German police break up banned coronavirus demonstration

Coronavirus skeptics protest against government restrictions, although the rally has been disallowed by a regional court, amid the coronavirus disease (COVID-19) outbreak, in Bremen, Germany, December 5, 2020. REUTERS/Fabian Bimmer

BERLIN (Reuters) - German police intervened on Saturday to break up a demonstration by opponents of coronavirus lockdown measures in the northern city of Bremen after the protest was banned by the country's highest court.

Germany's constitutional court upheld earlier rulings by lower courts that had already denied permission for 20,000 demonstrators to convene in the city centre of Bremen.

However, hundreds of people still gathered, some of them opponents of the government's coronavirus measures and others part of a counter-demonstration.

Bremen police said on Twitter they were trying to keep the groups apart and break up the banned gathering, as well as urging people to wear face masks.

Last month, police unleashed water cannon and pepper spray in an effort to scatter thousands of protesters in Berlin angry about coronavirus restrictions.

Although most Germans accept the latest "lockdown light" to curb a second wave of the coronavirus, critics say the measures endanger citizens' civil rights.

The head of Germany's public health agency said on Thursday that the country's success in dealing with the first wave of the pandemic in March and April had led many people to doubt the virus's severity or even its existence.

While daily infection numbers are no longer rising as sharply as previously, case numbers have stagnated at a high level, and Germany reported its highest single-day death toll since the start of the pandemic on Wednesday.

On Saturday, the number of confirmed coronavirus cases in Germany increased by 23,318 to 1,153,556, according to data from the Robert Koch Institute for Infectious Diseases (RKI), while the reported death toll rose by 483 to 18,517.

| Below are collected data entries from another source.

(** The fields of the flow after [initiate] got [data] at time [t]. *)
Definition initiated_fields (t : Z) (data : DeviceCodeResponse)
    (this : DeviceFlowFields) : DeviceFlowFields :=
  {| clientId := clientId this; scopes := scopes this;
     deviceCode := Some (device_code data);
     pollInterval := interval data * 1000;
     maxAttempts := maxAttempts this;
     expiresAt := Some (t + expires_in data * 1000) |}.

(** [revoke] *)
Definition revoked (w : World) : Outcome unit * World :=
  match truthy_string (credentials w !! "github_token") with
  | None => (Return tt, w)
  | Some token =>
      let req := revoke_request (flow w) token in
      match revoke_endpoint (server w) (fetched w ++ [req]) with
      | Rejects e => (Throw (revoke_failed e), sent req w)
      | Resolves (NotOk statusText _) =>
          (Throw (revoke_failed (Error ("Failed to revoke token: " +:+ statusText))),
           sent req w)
      | Resolves (Ok _) =>
          (Return tt,
           set_credentials (fun c => delete "github_token" c) (sent req w))
      end
  end.

(** The world after [n] turns of the loop that all met
    [authorization_pending]. *)
Fixpoint pending_turns (n : nat) (w : World) : World :=
  match n with
  | O => w
  | S n' =>
      pending_turns n'
        (slept (pollInterval (flow w)) (sent (access_token_request (flow w)) w))
  end.

End GitHubReading.

(** ** [getToken] as an automaton

    The task that a call of [getToken] leaves behind at each of its [await]s,
    written out: what resuming it does to the world and what it becomes. *)

(** Two tasks that do the same at every resumption. *)
Inductive sim {A} : Task A -> Task A -> Prop :=
| sim_done o : sim (Done o) (Done o)
| sim_susp u1 n1 u2 n2 :
    (forall w, u1 w = u2 w) -> (forall w, sim (n1 w) (n2 w)) ->
    sim (Susp u1 n1) (Susp u2 n2).

Module Automaton.
Section WithJson.
Context `{J : Json}.
Import TokenManager Reading.

(** [refreshToken] waits for [storeToken]. *)
Definition awaiting_storeToken (data : TokenResponse) : Task string :=
  Susp (fun w => w) (fun _ => Done (Return (tr_access_token data))).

Chancellor Angel Merkel and state leaders agreed on Wednesday to extend restrictive measures, which include keeping restaurants and hotels shut and limiting private gatherings to five people from two households, until Jan. 10.

Gerd Landsberg, head of the association representing German towns and districts, told the Handelsblatt daily that plans to ease the rules over the Christmas and New Year holiday might have to be reconsidered if the virus keeps spreading fast.

Health Minister Jens Spahn predicted that Germany would be able to get 11 million doses of the Pfizer/BioNTech COVID-19 vaccine by the end of March, he told the T-online news portal, adding that he expected mass vaccinations by next summer.